DATA EXTRACTS:

Lemma chars_text_of_inner (cs : list string) :
  Forall inner_character cs -> chars (text_of cs) = cs.
Proof.
  induction 1 as [|c cs Hc Hcs IH]; [reflexivity|].
  destruct c as [|b t]; [destruct Hc|]. destruct Hc as [Hb Ht].
  cbn [text_of String.append chars].
  assert (Hr : Forall inner_character (chars (text_of cs))) by now rewrite IH.
  rewrite (chars_continuation t (text_of cs) Ht Hr), IH.
  destruct t as [|b' t'].
  - destruct cs as [|[|b' t'] more]; [reflexivity| |].
    + apply Forall_inv in Hcs. destruct Hcs.
    + apply Forall_inv in Hcs. destruct Hcs as [Hb' _]. now rewrite Hb'.
  - cbn in Ht. apply andb_true_iff in Ht as [Hb' _]. now rewrite Hb'.
Qed.

(** ... and a list of characters is the cut of the text it spells. *)
Lemma chars_text_of (cs : list string) :
  characters cs -> chars (text_of cs) = cs.
Proof.
  destruct cs as [|c cs]; [reflexivity|]. intros [Hc Hcs].
  destruct c as [|b t]; [destruct Hc|]. cbn in Hc.
  cbn [text_of String.append chars].
  assert (Hr : Forall inner_character (chars (text_of cs)))
    by now rewrite chars_text_of_inner.
  rewrite (chars_continuation t (text_of cs) Hc Hr), chars_text_of_inner by exact Hcs.
  destruct t as [|b' t'].
  - destruct cs as [|[|b' t'] more]; [reflexivity| |].
    + apply Forall_inv in Hcs. destruct Hcs.
    + apply Forall_inv in Hcs. destruct Hcs as [Hb' _]. now rewrite Hb'.
  - cbn in Hc. apply andb_true_iff in Hc as [Hb' _]. now rewrite Hb'.
Qed.

Lemma characters_filter (p : string -> bool) (cs : list string) :
  characters cs -> characters (filter p cs).
Proof.
  destruct cs as [|c cs]; [exact (fun H => H)|]. intros [Hc Hcs].
  assert (Hf : Forall inner_character (filter p cs)).
  { apply Forall_forall. intros x Hx. apply filter_In in Hx as [Hx _].
    revert x Hx. now apply Forall_forall. }
  cbn [filter]. destruct (p c); [now split | now apply inner_characters].
Qed.

Lemma characters_prefix (a b : list string) :
  characters (a ++ b) -> characters a.
Proof.
  destruct a as [|c a]; [exact (fun _ => I)|]. intros [Hc Hcs].
  split; [exact Hc|]. now apply Forall_app in Hcs as [Ha _].
Qed.

Lemma dropwhile_suffix {A} (p : A -> bool) (l : list A) :
  exists d, l = (d ++ dropwhile p l)%list.
Proof.
  induction l as [|x l [d IH]]; [exists []; reflexivity|].
  cbn [dropwhile]. destruct (p x).
  - exists (x :: d). cbn [app]. now rewrite <- IH.
  - exists []. reflexivity.
Qed.

Lemma rstripped_prefix {A} (p : A -> bool) (l : list A) :
  exists d, l = (rev (dropwhile p (rev l)) ++ d)%list.
Proof.
  destruct (dropwhile_suffix p (rev l)) as [d Hd].
  exists (rev d). rewrite <- rev_app_distr, <- Hd. now rewrite rev_involutive.
Qed.

(** The characters of [safe_query]: those of the query that pass the
    test, without the white space at their end, cut after thirty. *)
Lemma safe_query_chars (pf : Platform) (query : string) :
  chars (safe_query pf query)
  = firstn 30
      (rev (dropwhile (isspace pf)
         (rev (filter
                 (fun c => isalnum pf c || existsb (String.eqb c) [" "; "-"; "_"])
                 (chars query))))).
Proof.
  unfold safe_query, slice_to, rstrip.
  set (F := filter _ (chars query)).
  assert (HF : characters F) by (apply characters_filter, chars_characters).
  rewrite (chars_text_of F HF).
  set (R := rev (dropwhile (isspace pf) (rev F))).
  assert (HR : characters R).
  { destruct (rstripped_prefix (isspace pf) F) as [d Hd].
    fold R in Hd. rewrite Hd in HF. now apply characters_prefix in HF. }
  rewrite (chars_text_of R HR).
  apply chars_text_of. apply (characters_prefix _ (skipn 30 R)).
  now rewrite firstn_skipn.
Qed.

(** ** The name of a report *)

Lemma safe_query_passed (pf : Platform) (query : string) :
  Forall (allowed pf) (chars (safe_query pf query)).
Proof.
  rewrite safe_query_chars.
  apply Forall_forall. intros c Hc. apply in_firstn in Hc.
  destruct (rstripped_prefix (isspace pf)
              (filter (fun c => isalnum pf c || existsb (String.eqb c) [" "; "-"; "_"])
                 (chars query))) as [d Hd].
  assert (Hin : In c (filter
                        (fun c => isalnum pf c || existsb (String.eqb c) [" "; "-"; "_"])
                        (chars query)))
    by (rewrite Hd; apply in_or_app; now left).
  apply filter_In in Hin as [_ Hok]. unfold allowed.
  apply orb_true_iff in Hok as [Hal | Hlit]; [now left | right].
  cbn [existsb] in Hlit.
  repeat (apply orb_true_iff in Hlit as [Hlit | Hlit]);
    try (apply String.eqb_eq in Hlit; tauto).
  discriminate.
Qed.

WORK INSTRUCTION: Transcribe the records in full, so that each line reads exactly as before.

RESPONSE AREA:
Lemma chars_text_of_inner (cs : list string) :
  Forall inner_character cs -> chars (text_of cs) = cs.
Proof.
  induction 1 as [|c cs Hc Hcs IH]; [reflexivity|].
  destruct c as [|b t]; [destruct Hc|]. destruct Hc as [Hb Ht].
  cbn [text_of String.append chars].
  assert (Hr : Forall inner_character (chars (text_of cs))) by now rewrite IH.
  rewrite (chars_continuation t (text_of cs) Ht Hr), IH.
  destruct t as [|b' t'].
  - destruct cs as [|[|b' t'] more]; [reflexivity| |].
    + apply Forall_inv in Hcs. destruct Hcs.
    + apply Forall_inv in Hcs. destruct Hcs as [Hb' _]. now rewrite Hb'.
  - cbn in Ht. apply andb_true_iff in Ht as [Hb' _]. now rewrite Hb'.
Qed.

(** ... and a list of characters is the cut of the text it spells. *)
Lemma chars_text_of (cs : list string) :
  characters cs -> chars (text_of cs) = cs.
Proof.
  destruct cs as [|c cs]; [reflexivity|]. intros [Hc Hcs].
  destruct c as [|b t]; [destruct Hc|]. cbn in Hc.
  cbn [text_of String.append chars].
  assert (Hr : Forall inner_character (chars (text_of cs)))
    by now rewrite chars_text_of_inner.
  rewrite (chars_continuation t (text_of cs) Hc Hr), chars_text_of_inner by exact Hcs.
  destruct t as [|b' t'].
  - destruct cs as [|[|b' t'] more]; [reflexivity| |].
    + apply Forall_inv in Hcs. destruct Hcs.
    + apply Forall_inv in Hcs. destruct Hcs as [Hb' _]. now rewrite Hb'.
  - cbn in Hc. apply andb_true_iff in Hc as [Hb' _]. now rewrite Hb'.
Qed.

Lemma characters_filter (p : string -> bool) (cs : list string) :
  characters cs -> characters (filter p cs).
Proof.
  destruct cs as [|c cs]; [exact (fun H => H)|]. intros [Hc Hcs].
  assert (Hf : Forall inner_character (filter p cs)).
  { apply Forall_forall. intros x Hx. apply filter_In in Hx as [Hx _].
    revert x Hx. now apply Forall_forall. }
  cbn [filter]. destruct (p c); [now split | now apply inner_characters].
Qed.

Lemma characters_prefix (a b : list string) :
  characters (a ++ b) -> characters a.
Proof.
  destruct a as [|c a]; [exact (fun _ => I)|]. intros [Hc Hcs].
  split; [exact Hc|]. now apply Forall_app in Hcs as [Ha _].
Qed.

Lemma dropwhile_suffix {A} (p : A -> bool) (l : list A) :
  exists d, l = (d ++ dropwhile p l)%list.
Proof.
  induction l as [|x l [d IH]]; [exists []; reflexivity|].
  cbn [dropwhile]. destruct (p x).
  - exists (x :: d). cbn [app]. now rewrite <- IH.
  - exists []. reflexivity.
Qed.

Lemma rstripped_prefix {A} (p : A -> bool) (l : list A) :
  exists d, l = (rev (dropwhile p (rev l)) ++ d)%list.
Proof.
  destruct (dropwhile_suffix p (rev l)) as [d Hd].
  exists (rev d). rewrite <- rev_app_distr, <- Hd. now rewrite rev_involutive.
Qed.

(** The characters of [safe_query]: those of the query that pass the
    test, without the white space at their end, cut after thirty. *)
Lemma safe_query_chars (pf : Platform) (query : string) :
  chars (safe_query pf query)
  = firstn 30
      (rev (dropwhile (isspace pf)
         (rev (filter
                 (fun c => isalnum pf c || existsb (String.eqb c) [" "; "-"; "_"])
                 (chars query))))).
Proof.
  unfold safe_query, slice_to, rstrip.
  set (F := filter _ (chars query)).
  assert (HF : characters F) by (apply characters_filter, chars_characters).
  rewrite (chars_text_of F HF).
  set (R := rev (dropwhile (isspace pf) (rev F))).
  assert (HR : characters R).
  { destruct (rstripped_prefix (isspace pf) F) as [d Hd].
    fold R in Hd. rewrite Hd in HF. now apply characters_prefix in HF. }
  rewrite (chars_text_of R HR).
  apply chars_text_of. apply (characters_prefix _ (skipn 30 R)).
  now rewrite firstn_skipn.
Qed.

(** ** The name of a report *)

Lemma safe_query_passed (pf : Platform) (query : string) :
  Forall (allowed pf) (chars (safe_query pf query)).
Proof.
  rewrite safe_query_chars.
  apply Forall_forall. intros c Hc. apply in_firstn in Hc.
  destruct (rstripped_prefix (isspace pf)
              (filter (fun c => isalnum pf c || existsb (String.eqb c) [" "; "-"; "_"])
                 (chars query))) as [d Hd].
  assert (Hin : In c (filter
                        (fun c => isalnum pf c || existsb (String.eqb c) [" "; "-"; "_"])
                        (chars query)))
    by (rewrite Hd; apply in_or_app; now left).
  apply filter_In in Hin as [_ Hok]. unfold allowed.
  apply orb_true_iff in Hok as [Hal | Hlit]; [now left | right].
  cbn [existsb] in Hlit.
  repeat (apply orb_true_iff in Hlit as [Hlit | Hlit]);
    try (apply String.eqb_eq in Hlit; tauto).
  discriminate.
Qed.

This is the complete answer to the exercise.